Task prompt:
When you reach the line in the data below that contains "d_files x !! name = Some", please start repeating lines exactly, and stop after the line that contains "Lemma listing_names_sorted x", repeating nothing else.

▼

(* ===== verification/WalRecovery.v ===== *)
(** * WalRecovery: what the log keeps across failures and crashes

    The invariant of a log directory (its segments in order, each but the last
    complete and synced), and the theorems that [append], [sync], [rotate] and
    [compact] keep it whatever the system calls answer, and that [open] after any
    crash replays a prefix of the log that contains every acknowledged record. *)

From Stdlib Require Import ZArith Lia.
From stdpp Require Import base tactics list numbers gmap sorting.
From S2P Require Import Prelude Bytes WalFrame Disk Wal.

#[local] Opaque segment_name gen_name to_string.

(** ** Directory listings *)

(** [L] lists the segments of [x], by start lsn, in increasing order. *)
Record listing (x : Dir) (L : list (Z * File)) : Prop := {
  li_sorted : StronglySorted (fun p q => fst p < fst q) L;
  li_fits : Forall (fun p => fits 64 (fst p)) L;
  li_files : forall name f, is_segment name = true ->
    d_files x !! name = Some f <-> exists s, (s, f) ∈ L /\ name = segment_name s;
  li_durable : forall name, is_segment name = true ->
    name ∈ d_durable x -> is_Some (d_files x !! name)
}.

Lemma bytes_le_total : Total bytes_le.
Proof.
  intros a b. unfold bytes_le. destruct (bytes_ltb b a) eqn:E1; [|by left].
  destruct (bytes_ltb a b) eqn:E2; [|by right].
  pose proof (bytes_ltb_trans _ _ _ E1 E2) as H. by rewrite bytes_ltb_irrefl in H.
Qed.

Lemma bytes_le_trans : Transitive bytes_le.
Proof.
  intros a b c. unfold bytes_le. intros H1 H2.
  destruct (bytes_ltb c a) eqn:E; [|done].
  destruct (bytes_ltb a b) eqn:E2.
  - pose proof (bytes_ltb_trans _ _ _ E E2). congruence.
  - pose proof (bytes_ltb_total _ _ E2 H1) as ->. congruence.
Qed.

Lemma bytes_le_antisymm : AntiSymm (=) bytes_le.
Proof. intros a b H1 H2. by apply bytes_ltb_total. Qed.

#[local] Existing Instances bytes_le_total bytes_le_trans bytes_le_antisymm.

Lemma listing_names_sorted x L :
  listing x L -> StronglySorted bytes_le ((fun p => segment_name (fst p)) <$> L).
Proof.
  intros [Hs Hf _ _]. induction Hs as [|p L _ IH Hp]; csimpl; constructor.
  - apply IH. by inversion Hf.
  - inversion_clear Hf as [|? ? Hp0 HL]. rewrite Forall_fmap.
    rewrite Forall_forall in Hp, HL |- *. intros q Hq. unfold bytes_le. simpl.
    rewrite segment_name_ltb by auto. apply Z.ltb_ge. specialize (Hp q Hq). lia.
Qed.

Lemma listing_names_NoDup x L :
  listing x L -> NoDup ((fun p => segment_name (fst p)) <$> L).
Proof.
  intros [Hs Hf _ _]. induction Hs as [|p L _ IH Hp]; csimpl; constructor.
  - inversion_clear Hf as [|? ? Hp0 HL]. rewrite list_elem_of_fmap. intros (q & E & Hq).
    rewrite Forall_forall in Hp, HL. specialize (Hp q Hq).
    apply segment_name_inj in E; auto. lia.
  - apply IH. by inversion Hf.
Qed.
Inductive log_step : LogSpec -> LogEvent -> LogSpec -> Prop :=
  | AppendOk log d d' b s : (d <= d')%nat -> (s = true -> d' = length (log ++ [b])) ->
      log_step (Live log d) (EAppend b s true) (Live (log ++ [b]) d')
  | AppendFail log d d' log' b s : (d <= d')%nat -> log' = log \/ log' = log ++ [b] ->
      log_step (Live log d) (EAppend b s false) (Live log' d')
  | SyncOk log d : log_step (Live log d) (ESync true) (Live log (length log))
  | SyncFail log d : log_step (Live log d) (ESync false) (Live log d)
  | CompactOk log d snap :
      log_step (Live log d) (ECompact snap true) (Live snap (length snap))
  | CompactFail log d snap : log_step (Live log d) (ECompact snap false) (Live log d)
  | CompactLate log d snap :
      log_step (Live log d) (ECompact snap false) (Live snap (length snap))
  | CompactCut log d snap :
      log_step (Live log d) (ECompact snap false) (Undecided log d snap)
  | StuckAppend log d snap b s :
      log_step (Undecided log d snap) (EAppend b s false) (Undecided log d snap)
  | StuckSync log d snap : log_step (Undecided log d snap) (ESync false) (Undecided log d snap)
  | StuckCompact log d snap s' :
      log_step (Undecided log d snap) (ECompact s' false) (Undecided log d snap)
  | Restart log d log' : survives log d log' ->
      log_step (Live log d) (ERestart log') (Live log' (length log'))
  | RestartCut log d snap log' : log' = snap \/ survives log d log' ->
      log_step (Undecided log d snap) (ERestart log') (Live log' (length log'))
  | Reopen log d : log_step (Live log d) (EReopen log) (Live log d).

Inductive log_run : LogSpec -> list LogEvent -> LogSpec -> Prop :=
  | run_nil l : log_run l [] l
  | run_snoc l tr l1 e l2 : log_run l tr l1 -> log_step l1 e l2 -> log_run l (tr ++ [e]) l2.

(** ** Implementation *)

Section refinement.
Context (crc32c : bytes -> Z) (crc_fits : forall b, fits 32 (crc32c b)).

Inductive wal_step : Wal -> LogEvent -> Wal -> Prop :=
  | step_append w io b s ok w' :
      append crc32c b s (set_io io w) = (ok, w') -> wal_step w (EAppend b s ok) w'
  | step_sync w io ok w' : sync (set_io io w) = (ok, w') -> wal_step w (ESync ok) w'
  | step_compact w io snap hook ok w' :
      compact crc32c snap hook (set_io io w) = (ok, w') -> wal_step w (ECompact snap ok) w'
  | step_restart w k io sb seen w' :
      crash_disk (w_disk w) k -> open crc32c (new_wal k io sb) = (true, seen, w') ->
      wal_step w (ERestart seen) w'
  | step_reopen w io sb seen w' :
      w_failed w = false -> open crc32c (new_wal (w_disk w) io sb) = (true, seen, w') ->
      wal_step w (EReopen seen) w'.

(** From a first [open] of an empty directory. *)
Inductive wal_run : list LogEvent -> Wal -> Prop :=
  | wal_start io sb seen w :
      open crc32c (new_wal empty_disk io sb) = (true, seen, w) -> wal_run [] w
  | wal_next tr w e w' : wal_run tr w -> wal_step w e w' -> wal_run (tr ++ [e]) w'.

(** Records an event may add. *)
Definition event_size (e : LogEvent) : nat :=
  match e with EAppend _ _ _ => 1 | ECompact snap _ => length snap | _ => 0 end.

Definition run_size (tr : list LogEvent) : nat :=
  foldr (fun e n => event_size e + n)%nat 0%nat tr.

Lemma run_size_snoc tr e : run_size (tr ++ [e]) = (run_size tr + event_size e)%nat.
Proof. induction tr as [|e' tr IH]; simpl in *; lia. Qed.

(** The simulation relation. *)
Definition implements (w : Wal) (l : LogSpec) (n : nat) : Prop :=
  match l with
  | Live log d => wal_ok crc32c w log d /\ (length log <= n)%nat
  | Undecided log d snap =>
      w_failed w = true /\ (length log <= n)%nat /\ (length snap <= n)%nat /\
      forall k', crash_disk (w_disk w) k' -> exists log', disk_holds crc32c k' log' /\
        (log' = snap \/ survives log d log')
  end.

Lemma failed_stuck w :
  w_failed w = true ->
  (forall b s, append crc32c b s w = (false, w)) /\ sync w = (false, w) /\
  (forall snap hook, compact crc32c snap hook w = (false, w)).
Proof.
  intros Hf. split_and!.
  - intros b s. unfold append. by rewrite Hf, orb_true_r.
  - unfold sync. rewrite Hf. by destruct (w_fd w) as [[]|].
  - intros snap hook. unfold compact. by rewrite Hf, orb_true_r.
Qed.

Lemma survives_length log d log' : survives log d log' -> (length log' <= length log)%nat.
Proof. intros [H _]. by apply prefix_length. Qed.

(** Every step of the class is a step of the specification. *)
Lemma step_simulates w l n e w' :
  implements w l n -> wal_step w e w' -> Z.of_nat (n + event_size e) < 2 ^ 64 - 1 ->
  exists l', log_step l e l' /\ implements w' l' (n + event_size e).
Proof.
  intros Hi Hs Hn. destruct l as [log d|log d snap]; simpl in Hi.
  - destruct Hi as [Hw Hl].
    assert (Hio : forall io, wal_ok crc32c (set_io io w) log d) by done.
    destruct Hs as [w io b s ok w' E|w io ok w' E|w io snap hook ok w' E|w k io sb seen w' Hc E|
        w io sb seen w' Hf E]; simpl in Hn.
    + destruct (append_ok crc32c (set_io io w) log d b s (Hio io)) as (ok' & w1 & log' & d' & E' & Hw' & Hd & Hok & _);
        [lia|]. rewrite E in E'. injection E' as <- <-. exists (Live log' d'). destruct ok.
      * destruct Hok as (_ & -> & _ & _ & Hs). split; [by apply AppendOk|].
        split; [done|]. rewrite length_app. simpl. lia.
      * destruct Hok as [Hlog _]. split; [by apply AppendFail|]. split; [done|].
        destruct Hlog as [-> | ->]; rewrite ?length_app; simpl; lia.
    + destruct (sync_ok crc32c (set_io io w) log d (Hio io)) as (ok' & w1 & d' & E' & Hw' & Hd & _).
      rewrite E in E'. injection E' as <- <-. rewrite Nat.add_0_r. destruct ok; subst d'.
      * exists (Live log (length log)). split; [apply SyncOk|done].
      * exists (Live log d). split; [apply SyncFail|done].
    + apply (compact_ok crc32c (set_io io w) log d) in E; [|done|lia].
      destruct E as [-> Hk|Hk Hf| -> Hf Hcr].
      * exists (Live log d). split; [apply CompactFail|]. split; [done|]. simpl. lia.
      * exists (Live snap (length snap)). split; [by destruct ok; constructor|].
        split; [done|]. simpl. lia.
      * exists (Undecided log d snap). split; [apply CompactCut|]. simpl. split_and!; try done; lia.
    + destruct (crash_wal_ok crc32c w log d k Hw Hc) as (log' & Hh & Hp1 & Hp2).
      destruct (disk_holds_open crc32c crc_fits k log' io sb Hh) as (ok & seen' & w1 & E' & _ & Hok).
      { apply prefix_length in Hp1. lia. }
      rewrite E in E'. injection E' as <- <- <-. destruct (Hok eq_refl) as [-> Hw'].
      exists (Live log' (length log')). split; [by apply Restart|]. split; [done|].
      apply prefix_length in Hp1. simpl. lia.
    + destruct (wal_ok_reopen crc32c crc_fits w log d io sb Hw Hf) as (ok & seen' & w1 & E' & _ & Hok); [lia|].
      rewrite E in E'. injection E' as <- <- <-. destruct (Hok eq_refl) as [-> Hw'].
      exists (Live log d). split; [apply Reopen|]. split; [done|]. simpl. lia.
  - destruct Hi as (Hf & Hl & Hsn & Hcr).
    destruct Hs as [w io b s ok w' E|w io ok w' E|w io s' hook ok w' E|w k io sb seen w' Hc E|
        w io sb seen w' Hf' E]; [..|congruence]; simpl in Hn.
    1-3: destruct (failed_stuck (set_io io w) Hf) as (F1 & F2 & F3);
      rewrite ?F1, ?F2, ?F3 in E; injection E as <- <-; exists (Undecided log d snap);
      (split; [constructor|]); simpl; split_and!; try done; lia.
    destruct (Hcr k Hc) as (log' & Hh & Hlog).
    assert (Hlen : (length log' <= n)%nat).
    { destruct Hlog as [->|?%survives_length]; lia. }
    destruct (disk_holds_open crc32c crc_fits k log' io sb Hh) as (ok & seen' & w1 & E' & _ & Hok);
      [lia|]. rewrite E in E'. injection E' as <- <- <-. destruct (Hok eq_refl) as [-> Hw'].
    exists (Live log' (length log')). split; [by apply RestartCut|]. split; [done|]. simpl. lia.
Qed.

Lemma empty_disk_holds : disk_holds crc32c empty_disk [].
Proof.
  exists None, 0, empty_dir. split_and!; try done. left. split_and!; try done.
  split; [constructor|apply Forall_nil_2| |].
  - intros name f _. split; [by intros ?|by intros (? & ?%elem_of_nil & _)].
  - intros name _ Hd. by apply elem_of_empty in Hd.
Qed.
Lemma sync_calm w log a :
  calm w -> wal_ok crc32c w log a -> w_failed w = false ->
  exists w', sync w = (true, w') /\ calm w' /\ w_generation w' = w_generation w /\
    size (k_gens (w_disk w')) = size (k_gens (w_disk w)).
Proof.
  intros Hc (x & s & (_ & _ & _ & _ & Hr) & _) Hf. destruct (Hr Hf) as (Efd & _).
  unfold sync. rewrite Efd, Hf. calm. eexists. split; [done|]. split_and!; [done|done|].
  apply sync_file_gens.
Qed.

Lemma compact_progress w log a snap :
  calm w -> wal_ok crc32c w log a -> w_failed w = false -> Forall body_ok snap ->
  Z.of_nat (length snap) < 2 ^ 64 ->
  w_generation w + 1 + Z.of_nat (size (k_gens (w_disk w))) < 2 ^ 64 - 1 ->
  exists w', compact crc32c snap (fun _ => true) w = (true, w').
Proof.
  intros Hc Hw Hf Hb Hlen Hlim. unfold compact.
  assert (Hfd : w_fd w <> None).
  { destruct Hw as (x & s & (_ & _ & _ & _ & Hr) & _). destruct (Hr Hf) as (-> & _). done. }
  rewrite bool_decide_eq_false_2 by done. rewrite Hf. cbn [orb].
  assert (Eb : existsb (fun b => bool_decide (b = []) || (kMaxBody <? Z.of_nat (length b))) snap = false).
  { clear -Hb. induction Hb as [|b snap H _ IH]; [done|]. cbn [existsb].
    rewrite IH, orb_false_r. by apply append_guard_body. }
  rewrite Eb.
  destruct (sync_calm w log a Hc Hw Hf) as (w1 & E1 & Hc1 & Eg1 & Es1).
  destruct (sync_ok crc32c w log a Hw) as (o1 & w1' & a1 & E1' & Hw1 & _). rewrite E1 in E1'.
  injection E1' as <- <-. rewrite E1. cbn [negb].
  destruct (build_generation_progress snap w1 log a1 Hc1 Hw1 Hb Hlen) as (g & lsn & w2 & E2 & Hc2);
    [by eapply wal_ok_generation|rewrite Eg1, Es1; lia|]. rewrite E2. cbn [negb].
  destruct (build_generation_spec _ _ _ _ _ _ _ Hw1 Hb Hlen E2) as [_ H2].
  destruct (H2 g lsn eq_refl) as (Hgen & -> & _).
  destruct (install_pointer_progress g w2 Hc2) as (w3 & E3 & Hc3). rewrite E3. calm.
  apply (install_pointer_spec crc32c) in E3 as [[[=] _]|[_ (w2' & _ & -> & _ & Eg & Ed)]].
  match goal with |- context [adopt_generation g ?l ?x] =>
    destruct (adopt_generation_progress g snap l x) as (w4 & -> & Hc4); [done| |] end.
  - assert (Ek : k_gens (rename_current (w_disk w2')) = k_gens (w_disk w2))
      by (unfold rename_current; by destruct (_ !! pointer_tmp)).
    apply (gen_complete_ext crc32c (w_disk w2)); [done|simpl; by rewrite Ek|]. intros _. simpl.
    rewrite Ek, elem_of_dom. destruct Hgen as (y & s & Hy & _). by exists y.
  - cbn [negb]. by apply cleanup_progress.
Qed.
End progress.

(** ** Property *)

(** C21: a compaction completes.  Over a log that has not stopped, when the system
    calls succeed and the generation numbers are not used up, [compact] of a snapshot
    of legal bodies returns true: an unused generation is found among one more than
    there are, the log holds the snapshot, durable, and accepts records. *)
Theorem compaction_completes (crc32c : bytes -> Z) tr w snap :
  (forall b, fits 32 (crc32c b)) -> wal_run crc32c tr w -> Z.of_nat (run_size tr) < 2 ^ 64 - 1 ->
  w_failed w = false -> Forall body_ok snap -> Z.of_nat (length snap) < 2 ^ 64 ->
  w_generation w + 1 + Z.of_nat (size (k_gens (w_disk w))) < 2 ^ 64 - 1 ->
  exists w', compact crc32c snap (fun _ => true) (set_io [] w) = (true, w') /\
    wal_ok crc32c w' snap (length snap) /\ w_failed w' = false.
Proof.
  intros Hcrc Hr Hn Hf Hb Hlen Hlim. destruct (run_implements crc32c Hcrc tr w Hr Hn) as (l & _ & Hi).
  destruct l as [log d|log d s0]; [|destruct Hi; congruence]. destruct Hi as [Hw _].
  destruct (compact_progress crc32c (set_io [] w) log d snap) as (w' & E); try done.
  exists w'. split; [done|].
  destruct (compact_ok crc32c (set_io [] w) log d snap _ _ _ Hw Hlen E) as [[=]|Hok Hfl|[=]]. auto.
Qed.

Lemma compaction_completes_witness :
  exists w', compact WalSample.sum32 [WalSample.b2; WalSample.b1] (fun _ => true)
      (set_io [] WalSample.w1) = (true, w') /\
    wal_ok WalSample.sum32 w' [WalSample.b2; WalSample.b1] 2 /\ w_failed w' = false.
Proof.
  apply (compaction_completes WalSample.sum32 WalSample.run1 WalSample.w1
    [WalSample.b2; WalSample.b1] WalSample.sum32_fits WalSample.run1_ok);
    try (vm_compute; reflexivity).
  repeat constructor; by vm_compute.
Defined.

▲

Answer section:
    d_files x !! name = Some f <-> exists s, (s, f) ∈ L /\ name = segment_name s;
  li_durable : forall name, is_segment name = true ->
    name ∈ d_durable x -> is_Some (d_files x !! name)
}.

Lemma bytes_le_total : Total bytes_le.
Proof.
  intros a b. unfold bytes_le. destruct (bytes_ltb b a) eqn:E1; [|by left].
  destruct (bytes_ltb a b) eqn:E2; [|by right].
  pose proof (bytes_ltb_trans _ _ _ E1 E2) as H. by rewrite bytes_ltb_irrefl in H.
Qed.

Lemma bytes_le_trans : Transitive bytes_le.
Proof.
  intros a b c. unfold bytes_le. intros H1 H2.
  destruct (bytes_ltb c a) eqn:E; [|done].
  destruct (bytes_ltb a b) eqn:E2.
  - pose proof (bytes_ltb_trans _ _ _ E E2). congruence.
  - pose proof (bytes_ltb_total _ _ E2 H1) as ->. congruence.
Qed.

Lemma bytes_le_antisymm : AntiSymm (=) bytes_le.
Proof. intros a b H1 H2. by apply bytes_ltb_total. Qed.

#[local] Existing Instances bytes_le_total bytes_le_trans bytes_le_antisymm.

Lemma listing_names_sorted x L :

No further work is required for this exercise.